As the publisher of GO INSIDE Magazine, I am amazed how many of my authors over the years have written to me years after the publication of their work to either have their article deleted — because they changed their mind and no longer feel that way
— or because they didn’t want anyone doing a Google search on their name to find the article they wrote “way back when” when they apply for a job.
As if urged on by my Midwestern DNA, I pull out my wagging finger and my virtual GRIN and I calmly tell those authors we do not “unpublish” articles and we do not delete or add-to an author’s byline after publication.
Articles are frozen moments in time — even on the web — and that reliability and predictability that what is published stays published and unchanged is a sacred covenant between a publisher and an author and a reader that must never be abridged or broken. I often get a response back from those authors who either say, “You are not The New York Times so delete my article.”
Or, “I can’t have my employer reading that, can’t you just use my middle name instead of my first name to hide my identity?” My answer to them is it doesn’t matter if we are The New York Times or Time Magazine or Big Billy’s Boobies Blog
— publication is an event in time that can never be changed or you are not honoring history or the intention of preserving the record.
An author’s words become larger than the author after publication. An author’s words belong to the intellectual world and the universal community of mind. My response rarely assuages those authors so I offer them the opportunity to recant their own work in print right next to their original article. They can write on-the-record how they have changed their mind and why they no longer believe or support their original arguments.
That sort of self-repudiation of the former being is always sad because there is no graceful way to remove the power of the original published impulse, but that doesn’t stop authors from trying to set their current table right by disavowing the facts of their past. “Own Your Words.”

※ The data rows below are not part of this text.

(** * loc-image-retriever: filename, path and URL derivation, retrieval loop

    A shallow embedding of [src/loc_image_retriever/retriever.py] and of the
    parts of Python's [str] and [pathlib] (pure POSIX flavour, CPython 3.8 to
    3.12) that the program calls, followed by the properties of the
    specification that were checked against it. *)

From Stdlib Require Import ZArith List Bool Lia.
From Stdlib Require Import Strings.String Strings.Ascii Numbers.DecimalString.
From Stdlib Require Numbers.DecimalZ.
From stdpp Require Import gmap strings.
Import ListNotations.

Open Scope string_scope.
Open Scope Z_scope.
Open Scope list_scope.

(* Let [simpl] compute string concatenation on constructors again. *)
#[local] Arguments String.append !s1 s2 : simpl nomatch.

(** ** Exceptions and fallible results *)

(** The exceptions that the program can meet.  A [ValueError] carries the
    fixed part of the message of [pathlib]. *)
Inductive exn : Type :=
| KeyError (key : string)
| ValueError (msg : string)
| ConnectionError (url : string)
| OSError (path : string).

Inductive result (A : Type) : Type :=
| Ok (a : A)
| Raise (e : exn).

Arguments Ok {A} a.
Arguments Raise {A} e.
(** * The DataManagerJob operator: handlers.py

    A shallow embedding of [src/operator/handlers.py], the kopf handlers
    of the DataManagerJob custom resource:

    - [configure], the startup handler, which sets the level of the
      events kopf posts and logs the delay;
    - [create], the handler of CRD create events, which validates the
      job specification, builds a ConfigMap and a Pod and creates both
      through the Kubernetes API;
    - [job_event], the handler of Pod events, which deletes the Pod and
      its ConfigMap once the Pod has reached a terminal phase.

    Python values are modelled by the type [pyval] (the JSON fragment the
    Kubernetes API delivers); exceptions by the type [exn]; the effects
    of a handler (log records, [time.sleep], Kubernetes API calls) by a
    trace of [event]s threaded through a small monad over an abstract
    cluster state. *)

From Stdlib Require Import List String Ascii ZArith Bool Lia Arith.
From Stdlib Require Import DecimalString DecimalPos DecimalFacts.
Import ListNotations.

Local Open Scope list_scope.
Local Open Scope string_scope.

(* ================================================================== *)
(** * Python values *)
(* ================================================================== *)

(** The values found in a custom resource body or a Pod object: JSON
    null, booleans, integers, strings, arrays and objects.  A [dict]
    keeps its items in insertion order, as Python does; [dict_get]
    returns the first item with the key. *)
#[warnings="-register-all"]
Inductive pyval : Type :=
| PNone
| PBool (b : bool)
| PInt (z : Z)
| PStr (s : string)
| PList (l : list pyval)
| PDict (d : list (string * pyval)).

Definition dict := list (string * pyval).

(** Exceptions raised by the handlers or by the Python operations they
    use.  [PermanentError] is [kopf.PermanentError]. *)
Inductive exn : Type :=
| PermanentError (msg : string)
| ValueError (msg : string)
| TypeError
| AttributeError
| KeyError (key : string)
| IndexError
| OverflowError.

Inductive result (A : Type) : Type :=
| Ok (a : A)
| Err (e : exn).
Arguments Ok {A} a.
Arguments Err {A} e.

(** [kopf] stops redelivering a notification only for a permanent
    error; every other exception is retried. *)
Definition is_permanent (e : exn) : bool :=
  match e with
  | PermanentError _ => true
  | _ => false
  end.

(** The double quote character, used inside messages and commands. *)
Definition dquote : ascii := ascii_of_nat 34.
Definition dq : string := String dquote EmptyString.

(** ** Truth value testing: [not v] is [negb (truthy v)]. *)
Definition truthy (v : pyval) : bool :=
  match v with
  | PNone => false
  | PBool b => b
  | PInt z => negb (Z.eqb z 0)
  | PStr s => negb (String.eqb s "")
  | PList l => match l with [] => false | _ => true end
  | PDict d => match d with [] => false | _ => true end
  end.

(** A handler argument that kopf types as [Optional[str]]. *)
Definition truthy_str (o : option string) : bool :=
  match o with
  | None => false
  | Some s => negb (String.eqb s "")
  end.

(** ** Dictionaries *)

Fixpoint dict_lookup (k : string) (d : dict) : option pyval :=
  match d with
  | [] => None
  | (k', v) :: d' => if String.eqb k k' then Some v else dict_lookup k d'
  end.

(** [d.get(k, default)] on a dict. *)
Definition dict_get_default (d : dict) (k : string) (default : pyval) : pyval :=
  match dict_lookup k d with
  | Some v => v
  | None => default
  end.

(** [d.get(k)] on a dict. *)
Definition dict_get (d : dict) (k : string) : pyval :=
  dict_get_default d k PNone.

(** [v.get(k, default)] on an arbitrary value: only a dict has the
    method. *)
Definition py_get_default (v : pyval) (k : string) (default : pyval)
  : result pyval :=
  match v with
  | PDict d => Ok (dict_get_default d k default)
  | _ => Err AttributeError
  end.

Definition py_get (v : pyval) (k : string) : result pyval :=
  py_get_default v k PNone.

(** [v[k]] with a string key. *)
Definition py_subscript (v : pyval) (k : string) : result pyval :=
  match v with
  | PDict d =>
      match dict_lookup k d with
      | Some x => Ok x
      | None => Err (KeyError k)
      end
  | _ => Err TypeError
  end.

(** ** Strings *)

Fixpoint str_split (sep : ascii) (s : string) : list string :=
  match s with
  | EmptyString => [EmptyString]
  | String c rest =>
      if Ascii.eqb c sep then EmptyString :: str_split sep rest
      else match str_split sep rest with
           | [] => [String c EmptyString]
           | w :: ws => String c w :: ws
           end
  end.

(** [str.lower], on the ASCII letters.  Characters outside ASCII never
    lower to an ASCII letter of ['latest'] or ['stable'], which is all
    the handler compares the result with. *)
Definition ascii_lower (c : ascii) : ascii :=
  let n := nat_of_ascii c in
  if (65 <=? n)%nat && (n <=? 90)%nat then ascii_of_nat (n + 32) else c.

Fixpoint str_lower (s : string) : string :=
  match s with
  | EmptyString => EmptyString
  | String c rest => String (ascii_lower c) (str_lower rest)
  end.

Fixpoint str_in (x : string) (l : list string) : bool :=
  match l with
  | [] => false
  | y :: l' => String.eqb x y || str_in x l'
  end.

Fixpoint char_in (c : ascii) (s : string) : bool :=
  match s with
  | EmptyString => false
  | String c' s' => Ascii.eqb c c' || char_in c s'
  end.

Definition str_startswith (p s : string) : bool := String.prefix p s.

Fixpoint str_endswith_char (c : ascii) (s : string) : bool :=
  match s with
  | EmptyString => false
  | String c' EmptyString => Ascii.eqb c c'
  | String _ s' => str_endswith_char c s'
  end.

(** Is [x] a substring of [s] ([x in s] on strings). *)
Fixpoint str_contains (x s : string) : bool :=
  String.prefix x s ||
  match s with
  | EmptyString => false
  | String _ s' => str_contains x s'
  end.

(** The decimal numeral of an integer: [str(z)] for an integer [z] of
    at most [int_max_str_digits] digits.  The integers of a decoded
    JSON body and an HTTP status are such integers; [py_str_int] is
    [str] on every integer. *)
Definition str_of_Z (z : Z) : string := NilZero.string_of_int (Z.to_int z).

(** [sys.get_int_max_str_digits()], as CPython 3.11 sets it. *)
Definition int_max_str_digits : nat := 4300.

(** The number of digits of the decimal numeral of [z]. *)
Definition int_digits (z : Z) : nat := String.length (str_of_Z (Z.abs z)).

(** [str(z)], and [z] formatted by an f-string, for every integer:
    CPython refuses to write more than [int_max_str_digits] digits. *)
Definition py_str_int (z : Z) : result string :=
  if (int_max_str_digits <? int_digits z)%nat then
    Err (ValueError ("Exceeds the limit (4300 digits) for integer string"
                     ++ " conversion; use sys.set_int_max_str_digits()"
                     ++ " to increase the limit"))
  else Ok (str_of_Z z).

(** [v.split(sep)]: only a string has the method. *)
Definition py_split (v : pyval) (sep : ascii) : result (list string) :=
  match v with
  | PStr s => Ok (str_split sep s)
  | _ => Err AttributeError
  end.

(** [v + s] with a string [s]. *)
Definition py_add_str (v : pyval) (s : string) : result string :=
  match v with
  | PStr a => Ok (a ++ s)
  | _ => Err TypeError
  end.

(** [os.path.join(a, b)] (posixpath) for two truthy arguments:
    [os.fspath] rejects whatever is not a string. *)
Definition os_path_join (a b : pyval) : result string :=
  match a, b with
  | PStr pa, PStr pb =>
      if str_startswith "/" pb then Ok pb
      else if String.eqb pa "" || str_endswith_char "/" pa then Ok (pa ++ pb)
      else Ok (pa ++ "/" ++ pb)
  | _, _ => Err TypeError
  end.

(** [x in v] for a string [x]. *)
Definition py_contains (x : string) (v : pyval) : result bool :=
  match v with
  | PDict d => Ok (match dict_lookup x d with Some _ => true | None => false end)
  | PList l =>
      Ok (existsb (fun y => match y with PStr s => String.eqb x s | _ => false end) l)
  | PStr s => Ok (str_contains x s)
  | _ => Err TypeError
  end.

(** [v == s] for a string [s]. *)
Definition py_eq_str (v : pyval) (s : string) : bool :=
  match v with
  | PStr a => String.eqb a s
  | _ => false
  end.

(** [v in l] for a list [l] of strings. *)
Definition py_in_strs (v : pyval) (l : list string) : bool :=
  existsb (py_eq_str v) l.

(** ** Item assignment *)

(** [d[k] = v] on a dict: the value of an existing key is replaced in
    place, a new key goes last. *)
Fixpoint dict_set (d : dict) (k : string) (v : pyval) : dict :=
  match d with
  | [] => [(k, v)]
  | (k', v') :: d' =>
      if String.eqb k k' then (k, v) :: d' else (k', v') :: dict_set d' k v
  end.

That’s what I remind all my GO INSIDE Magazine authors and I also share that publication mantra with my students and my friends and my associates and anyone else who chooses to publish their private thoughts on the web, because once you set down those ideas for eyes and ears other than your own, the power of the pen, the swoosh of a sharpened and gleaming, mightier, sword, can never be recalled to its sheath by wishing or be made duller by the regret of fleeting circumstance.